A former head once joked in a meeting that we should have long, thin classroom with front and back rows only for all the students who apparently need to be at the back/front based on zero educational reasons. Smile

I'm hoping that isn't the cause of the move around though as the teacher will have set a precedent that will haunt them all year (and end up affecting other students like OP's child whose seating has to fit around the drama llama)

SofiaAmes · 17/09/2019 18:53

My dd was moved around the classroom while the teacher desperately tried to find someone she wouldn't talk to. She even talked to the non--verbal autistic boy and finally in desperation the teacher moved her next to a cardboard cutout of a cow and she happily talked to the cardboard cutout of the cow. I offered to give the teacher duct tape for Christmas.

SofiaAmes · 17/09/2019 18:55

Rinoachicken I think you need to go into school and insist on speaking with the SENCO, the teacher and the Home-link person in the flesh and not leave until you have communicated with all three AND worked out a plan.
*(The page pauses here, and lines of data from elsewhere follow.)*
Lemma dynamic_whenPresent (searchTerm x : option jsstring) :
  Dynamic.whenPresent (Dynamic.ofText x)
                      (Dynamic.matchesSearch (Dynamic.ofText searchTerm))
  = Normal (negb (falsy x) && matchesSearch searchTerm x).
Proof.
  unfold Dynamic.whenPresent. rewrite truthy_ofText, dynamic_matchesSearch.
  destruct (falsy x); reflexivity.
Qed.

Lemma dynamic_whenPresent_items (searchTerm : option jsstring)
  (items : option (list (option jsstring))) :
  Dynamic.whenPresent (Dynamic.ofOptionalItems items)
                      (Dynamic.matchesSearchArray (Dynamic.ofText searchTerm))
  = Normal match items with
           | Some _ => matchesSearchArray searchTerm items
           | None => false
           end.
Proof.
  unfold Dynamic.whenPresent. rewrite dynamic_matchesSearchArray.
  destruct items; reflexivity.
Qed.

(** Reading the fields of a product. *)
Lemma get_ofProduct (p : SearchableProduct) :
  Dynamic.get (Dynamic.ofProduct p) "name" = Normal (Dynamic.ofText (name p))
  /\ Dynamic.get (Dynamic.ofProduct p) "nameEn"
     = Normal (Dynamic.ofText (nameEn p))
  /\ Dynamic.get (Dynamic.ofProduct p) "description"
     = Normal (Dynamic.ofText (description p))
  /\ Dynamic.get (Dynamic.ofProduct p) "descriptionEn"
     = Normal (Dynamic.ofText (descriptionEn p))
  /\ Dynamic.get (Dynamic.ofProduct p) "colors"
     = Normal (Dynamic.ofOptionalItems (Some (colors p)))
  /\ Dynamic.get (Dynamic.ofProduct p) "materials"
     = Normal (Dynamic.ofOptionalItems (Some (materials p)))
  /\ Dynamic.get (Dynamic.ofProduct p) "features"
     = Normal (Dynamic.ofOptionalItems (Some (features p)))
  /\ Dynamic.get (Dynamic.ofProduct p) "tags"
     = Normal (Dynamic.ofOptionalItems (tags p))
  /\ Dynamic.get (Dynamic.ofProduct p) "category"
     = Normal (Dynamic.ofText (category p))
  /\ Dynamic.get (Dynamic.ofProduct p) "subcategory"
     = Normal (Dynamic.ofText (subcategory p)).
Proof. repeat apply conj; reflexivity. Qed.

Lemma dynamic_searchProduct (product : option SearchableProduct)
  (searchTerm : option jsstring) :
  Dynamic.searchProduct (Dynamic.ofOptionalProduct product)
                        (Dynamic.ofText searchTerm)
  = Normal (searchProduct product searchTerm).
Proof.
  unfold Dynamic.searchProduct, searchProduct.
  assert (Hfirst :
            (if negb (Dynamic.truthy (Dynamic.ofText searchTerm))
             then Normal true
             else Dynamic.bind (Dynamic.asString (Dynamic.ofText searchTerm))
                    (fun s => Normal (length (trim s) =? 0)%nat))
            = Normal (noConstraint searchTerm))
    by (destruct searchTerm as [[|c r]|]; reflexivity).
  rewrite Hfirst. cbn [Dynamic.bind].
  destruct (noConstraint searchTerm); [reflexivity|].
  destruct product as [p|]; [|reflexivity].
  cbn [Dynamic.ofOptionalProduct].
  replace (Dynamic.truthy (Dynamic.ofProduct p)) with true by reflexivity.
  cbn [negb].
  rewrite dynamic_normalizeSearchText. cbn [Dynamic.bind]. cbv zeta.
  destruct (length (normalizeSearchText searchTerm) <? 2)%nat; [reflexivity|].
  destruct (get_ofProduct p)
    as (G1 & G2 & G3 & G4 & G5 & G6 & G7 & G8 & G9 & G10).
  rewrite G1, G2, G3, G4, G5, G6, G7, G8, G9, G10. cbn [Dynamic.bind].
  rewrite !dynamic_matchesSearch, !dynamic_whenPresent,
    !dynamic_matchesSearchArray, dynamic_whenPresent_items.
  unfold Dynamic.orElse. cbn [Dynamic.bind].
  repeat match goal with
         | |- (if ?b then Normal true else _) = _ =>
             destruct b; [reflexivity|]
         end.
  reflexivity.
Qed.
(** * The PoC dispatch engine of solaudit-agent

    The TypeScript installed into [packages/engine/src/proof/llm-poc-generator.ts]
    by the patch scripts [fix-poc-gen.py] and [fix-poc-review.py]: provider
    resolution, the numeric configuration loader, the retry loop of [callLLM],
    the cooldown of the dispatch loop and the grep token of the run command.

    The definitions follow the replacement text of [fix-poc-review.py] (the
    final state of the file); the dispatch loop body comes from
    [fix-poc-gen.py], which the later script leaves unchanged.

    Beside these: the Python helper [replace_in] of the scripts, the
    configuration functions and loop that [fix-poc-gen.py] installs (module
    [Gen]), and the submission endpoint that [apply-submission.py] writes
    (module [Submission]).

    JavaScript strings are modelled as Rocq strings with ASCII case folding
    and ASCII white space; code points above 127 are outside the model. *)

From Stdlib Require Import ZArith String Ascii List Bool Lia DecimalString DecimalPos.
From stdpp Require Import base strings gmap.
Import ListNotations.

Local Open Scope string_scope.
Local Open Scope Z_scope.

(** ** JavaScript string primitives *)

Module Js.

Definition dquote : string := String (ascii_of_nat 34) EmptyString.

Definition lowerChar (c : ascii) : ascii :=
  let n := nat_of_ascii c in
  if ((65 <=? n) && (n <=? 90))%nat then ascii_of_nat (n + 32) else c.

Fixpoint toLowerCase (s : string) : string :=
  match s with
  | EmptyString => EmptyString
  | String c r => String (lowerChar c) (toLowerCase r)
  end.

(** [s.includes(t)] *)
Fixpoint includes (s t : string) : bool :=
  String.prefix t s ||
  match s with
  | EmptyString => false
  | String _ r => includes r t
  end.

(** TAB, LF, VT, FF, CR and SPACE. *)
Definition isWhiteSpace (c : ascii) : bool :=
  let n := nat_of_ascii c in
  (((9 <=? n) && (n <=? 13)) || (n =? 32))%nat.

Fixpoint trimStart (s : string) : string :=
  match s with
  | String c r => if isWhiteSpace c then trimStart r else s
  | EmptyString => EmptyString
  end.

(** [s.trim().length === 0] *)
Definition isBlank (s : string) : bool :=
  match trimStart s with EmptyString => true | _ => false end.

(** [s.slice(0, n)] *)
Definition sliceTo (n : nat) (s : string) : string := String.substring 0 n s.

(** Truthiness of a possibly undefined string: [undefined] and the empty
    string are falsy. *)
Definition truthy (v : option string) : bool :=
  match v with
  | Some (String _ _) => true
  | _ => false
  end.
(** X9. Every preamble is a list of [edge_type=...] entries, and the edge
    type of the query is the one of the last entry: the dictionary made of
    the entries keeps the last value of a key. Without an entry it is the
    default edge type. *)
Theorem preamble_last_entry_wins (EdgeType_default : str) text d s1 :
  preambleP text = Success d s1 ->
  Forall (fun kv => fst kv = codes "edge_type") d
  /\ resolved_edge_type EdgeType_default (Some d) = last (map snd d) EdgeType_default.
Proof.
  intros H. pose proof (yields_preambleP (fun _ => False) text) as Hd. rewrite H in Hd.
  split; [exact Hd|]. apply dict_get_last, Hd.
Qed.

Lemma preamble_last_entry_wins_witness :
  resolved_edge_type Sample.EdgeType_default
    (Some [(codes "edge_type", codes "foo"); (codes "edge_type", codes "delete")])
  = codes "delete".
Proof.
  assert (H : preambleP "edge_type=foo, edge_type=delete: a < 1"
              = Success [(codes "edge_type", codes "foo"); (codes "edge_type", codes "delete")]
                        "a < 1") by (vm_compute; reflexivity).
  exact (proj2 (@preamble_last_entry_wins Sample.EdgeType_default _ _ _ H)).
Defined.

Lemma strip_prefix_app lit s : strip_prefix lit (lit ++ s)%string = Some s.
Proof. induction lit as [|c lit IH]; simpl; auto. rewrite Ascii.eqb_refl. exact IH. Qed.

(** A token at the start of the text. *)
Lemma lexeme_pstring_read lit s :
  starts_with_char isspace (lit ++ s)%string = false ->
  lexeme (pstring lit) (lit ++ s)%string = Success (codes lit) (snd (span isspace s)).
Proof.
  intros H. unfold lexeme, skip, then_, bind. rewrite whitespace_rest.
  assert (E : span isspace (lit ++ s)%string = ([], (lit ++ s)%string)).
  { destruct (lit ++ s)%string as [|c t]; [reflexivity|]. apply span_stop, H. }
  rewrite E. cbn [fst snd]. unfold pstring. rewrite strip_prefix_app, whitespace_rest.
  reflexivity.
Qed.

Lemma less_is_not_less_or_equal (c : ascii) rest :
  starts_with_char (Ascii.eqb "=") rest = false ->
  lexeme (pstring (String c "=")) (String c rest) = Failure.
Proof.
  intros H. unfold lexeme, skip, then_, bind. rewrite whitespace_rest.
  destruct (isspace c) eqn:Ec.
  - rewrite (@span_go isspace c rest Ec). cbn [fst snd]. unfold pstring.
    destruct (snd (span isspace rest)) as [|d t] eqn:Er; [reflexivity|].
    cbn [strip_prefix]. destruct (Ascii.eqb_spec c d) as [<- | Hcd]; [|reflexivity].
    exfalso. clear H. revert Er. induction rest as [|x rest IH]; simpl; [discriminate|].
    destruct (isspace x) eqn:Ex.
    + destruct (span isspace rest). simpl in *. exact IH.
    + simpl. intros E. inversion E; subst. congruence.
  - rewrite (@span_stop isspace c rest Ec). cbn [fst snd]. unfold pstring.
    cbn [strip_prefix]. rewrite Ascii.eqb_refl.
    destruct rest as [|d t]; [reflexivity|]. cbn [starts_with_char] in H.
    cbn [strip_prefix]. rewrite H. reflexivity.
Qed.

(** Each operator is read as itself. *)
Lemma operationP_read op rest :
  In op operations ->
  starts_with_char (Ascii.eqb "=") rest = false ->
  operationP (op ++ rest)%string = Success (codes op) (snd (span isspace rest)).
Proof.
  intros Hin Hrest. unfold operations in Hin.
  assert (Hlt : lexeme (pstring "<=") ("<" ++ rest)%string = Failure)
    by apply (@less_is_not_less_or_equal "<" rest Hrest).
  assert (Hgt : lexeme (pstring ">=") (">" ++ rest)%string = Failure)
    by apply (@less_is_not_less_or_equal ">" rest Hrest).
  repeat (destruct Hin as [<- | Hin]; [|]); try contradiction;
    unfold operationP, alts, map, fold_left, alt;
    repeat match goal with
           | |- context [lexeme (pstring ?a) ?s] =>
               first [ change (lexeme (pstring a) s) with (@Failure str)
                     | rewrite (@lexeme_pstring_read a rest eq_refl)
                     | rewrite Hlt
                     | rewrite Hgt ]
           end;
    reflexivity.
Qed.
SofiaAmes · 17/09/2019 18:59

Here in the USA, ASD is a recognized disability and as such a person with ASD has rights and it would be considered discrimination to not have an adequate education plan and throwing around a few terms about lawsuits and discrimination would get them to pay attention (one of the upsides of a litigious society). I wonder if anyone can weigh in with the English equivalent.
I really regret not having made a big fuss earlier, because the things that my dc's children did to them at that age stayed with them through out their school years and negatively influenced them about the benefits of education and learning. As a result, I have two highly gifted dc's in a family full of overly educated people who don't want to go to University and did everything they could to leave high school early.